These strangers had been at Messina before, and the hospitable
governor introduced them to his daughter and his niece as their
old friends and acquaintance.
Benedick, the moment he entered the room, began a lively
conversation with Leonato and the prince. Beatrice, who liked not
to be left out of any discourse, interrupted Benedick with
saying:
"I wonder that you will still be talking, Signor Benedick. Nobody
marks you."
Benedick was just such another rattlebrain as Beatrice, yet he
was not pleased at this free salutation; he thought it did not
become a well-bred lady to be so flippant with her tongue; and he
remembered, when he was last at Messina, that Beatrice used to
select him to make her merry jests upon. And as there is no one
who so little likes to be made a jest of as those who are apt to
take the same liberty themselves, so it was with Benedick and
Beatrice; these two sharp wits never met in former times but a
perfect war of raillery was kept up between them, and they always
parted mutually displeased with each other. Therefore, when
Beatrice stopped him in the middle of his discourse with telling
him nobody marked what he was saying, Benedick, affecting not to
have observed before that she was present, said:
"What, my dear Lady Disdain, are you yet living?" And now war
broke out afresh between them, and a long jangling argument
ensued, during which Beatrice, although she knew be had so well
approved his valor in the late war, said that she would eat all
he had killed there; and observing the prince take delight in
Benedick's conversation, she called him "the prince's jester."

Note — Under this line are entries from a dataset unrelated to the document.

(* ===== verification/Reference.v ===== *)
(** * Concrete instances of the serialization parameter

    Every type the service stores as JSON gets a [Codec], hence a [Serde] instance whose
    laws hold, so that the theorems of the development can be evaluated. *)

From S2P Require Import Prelude Ext Ids GuestModel Authority.
Import Ref.

#[export] Instance Id_codec k : Codec (Id k) :=
  codec_inj uuid (fun u => Some (from_uuid u)) (fun i => match i with from_uuid u => eq_refl end).

#[export] Program Instance Permit_codec : Codec Permit := codec_inj
  (fun p => (host p, project p, sandbox p, allocation p, create_operation p,
             Authority.generation p, original_epoch p, serial p))
  (fun t => let '(h, pr, s, a, o, g, e, n) := t in
            Some {| host := h; project := pr; sandbox := s; allocation := a; create_operation := o;
                    Authority.generation := g; original_epoch := e; serial := n |}) _.
Next Obligation. by intros []. Qed.

#[export] Program Instance State_codec : Codec State := codec_inj
  (fun s => match s with
            | Active => inl tt
            | Fenced r => inr (inl r)
            | Complete r d => inr (inr (r, d))
            end : unit + (OperationId + OperationId * bytes))
  (fun t => Some match t with
                 | inl _ => Active
                 | inr (inl r) => Fenced r
                 | inr (inr (r, d)) => Complete r d
                 end) _.
Next Obligation. by intros []. Qed.

#[export] Program Instance Entry_codec : Codec Entry := codec_inj
  (fun e => (permit e, state e)) (fun t => Some {| permit := t.1; state := t.2 |}) _.
Next Obligation. by intros []. Qed.

#[export] Program Instance Saved_codec : Codec Saved := codec_inj
  (fun a => (version a, saved_host a, through a, entries a))
  (fun t => let '(v, h, n, l) := t in
            Some {| version := v; saved_host := h; through := n; entries := l |}) _.
Next Obligation. by intros []. Qed.

#[export] Program Instance Closure_codec : Codec Retirement.DomainClosure := codec_inj
  (fun c => match c with Retirement.Empty => inl tt | Retirement.Retired t => inr t end : unit + OperationId)
  (fun t => Some match t with inl _ => Retirement.Empty | inr t => Retirement.Retired t end) _.
Next Obligation. by intros []. Qed.

#[export] Program Instance Intent_codec : Codec Retirement.Intent := codec_inj
  (fun i => (Retirement.version i, Retirement.retirement i, Retirement.permit i,
             Retirement.commands i, Retirement.files i, Retirement.release_evidence_sha256 i,
             Retirement.simulated i))
  (fun t => let '(v, r, p, c, f, s, m) := t in
            Some {| Retirement.version := v; Retirement.retirement := r; Retirement.permit := p;
                    Retirement.commands := c; Retirement.files := f;
                    Retirement.release_evidence_sha256 := s; Retirement.simulated := m |}) _.
Next Obligation. by intros []. Qed.

#[export] Instance Intent_serde : Serde Retirement.Intent := serde (fun _ => true).

Definition sample_permit (n : Z) : Permit := {|
  host := sample_id 1; project := sample_id 2; sandbox := sample_id (100 + Z.to_N n);
  allocation := sample_id (200 + Z.to_N n); create_operation := sample_id (300 + Z.to_N n);
  Authority.generation := 1; original_epoch := 7; serial := n
|}.

Definition sample_intent (n : Z) : Retirement.Intent := {|
  Retirement.version := 1; Retirement.retirement := sample_id (400 + Z.to_N n);
  Retirement.permit := sample_permit n;
  Retirement.commands := Retirement.Empty; Retirement.files := Retirement.Empty;
  Retirement.release_evidence_sha256 :=
    "00112233445566778899aabbccddeeff00112233445566778899aabbccddeeff";
  Retirement.simulated := false
|}.
(* ===== verification/AuthorityLaws.v ===== *)
(** * What the allocation authority guarantees

    The well-formedness invariant that [decode] checks and every transition keeps, the
    round trip through storage, and the refinement of the whole authority to a
    one-permit life cycle in which denial is permanent. *)

From stdpp Require Import sorting.
From S2P Require Import Prelude Ext Ids Authority Reference.

(** ** Values within their Rust types *)

Definition id_typed {k} (i : Id k) : bool := (uuid i <? U128)%N.
Definition permit_typed (p : Permit) : bool :=
  id_typed (host p) && id_typed (project p) && id_typed (sandbox p) && id_typed (allocation p)
  && id_typed (create_operation p) && in_i64 (generation p) && in_i64 (original_epoch p)
  && in_u64 (serial p).
Definition state_typed (s : State) : bool :=
  match s with
  | Active => true
  | Fenced r => id_typed r
  | Complete r d => id_typed r && (strlen d =? 32)
  end.
Definition entry_typed (e : Entry) : bool := permit_typed (permit e) && state_typed (state e).
Definition saved_typed (a : Saved) : bool :=
  in_u32 (version a) && id_typed (saved_host a) && in_u64 (through a) && forallb entry_typed (entries a).

Section representable.
Context `{UuidLib}.

Definition id_v7 {k} (i : Id k) : bool := (get_version_num (uuid i) =? 7)%N.
Definition permit_v7 (p : Permit) : bool :=
  id_v7 (host p) && id_v7 (project p) && id_v7 (sandbox p) && id_v7 (allocation p)
  && id_v7 (create_operation p).
Definition state_v7 (s : State) : bool :=
  match s with Active => true | Fenced r | Complete r _ => id_v7 r end.

(** What [serde] can read back: typed values whose identifiers parse. *)
Definition saved_representable (a : Saved) : bool :=
  saved_typed a && id_v7 (saved_host a)
  && forallb (fun e => permit_v7 (permit e) && state_v7 (state e)) (entries a).
End representable.

(** ** The invariant *)

Section wf.
Context `{UuidLib}.

Definition key_of (e : Entry) : SandboxId * Z := (sandbox (permit e), Authority.generation (permit e)).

This sarcasm sank deeper into the mind of Benedick than all
Beatrice had said before. The hint she gave him that he was a
coward, by saying she would eat all he bad killed, he did not
regard, knowing himself to be a brave man; but there is nothing
that great wits so much dread as the imputation of buffoonery,
because the charge comes sometimes a little too near the truth;
therefore Benedick perfectly hated Beatrice when she called him
"the prince's jester."
The modest lady Hero was silent before the noble guests; and
while Claudio was attentively observing the improvement which
time had made in her beauty, and was contemplating the exquisite
graces of her fine figure (for she was an admirable young lady),
the prince was highly amused with listening to the humorous
dialogue between Benedick and Beatrice; and he said in a whisper
to Leonato:
"This is a pleasant-spirited young lady. She were an excellent
wife for Benedick."
Leonato replied to this suggestion, "O my lord, my lord, if they
were but a week married, they would talk themselves mad!"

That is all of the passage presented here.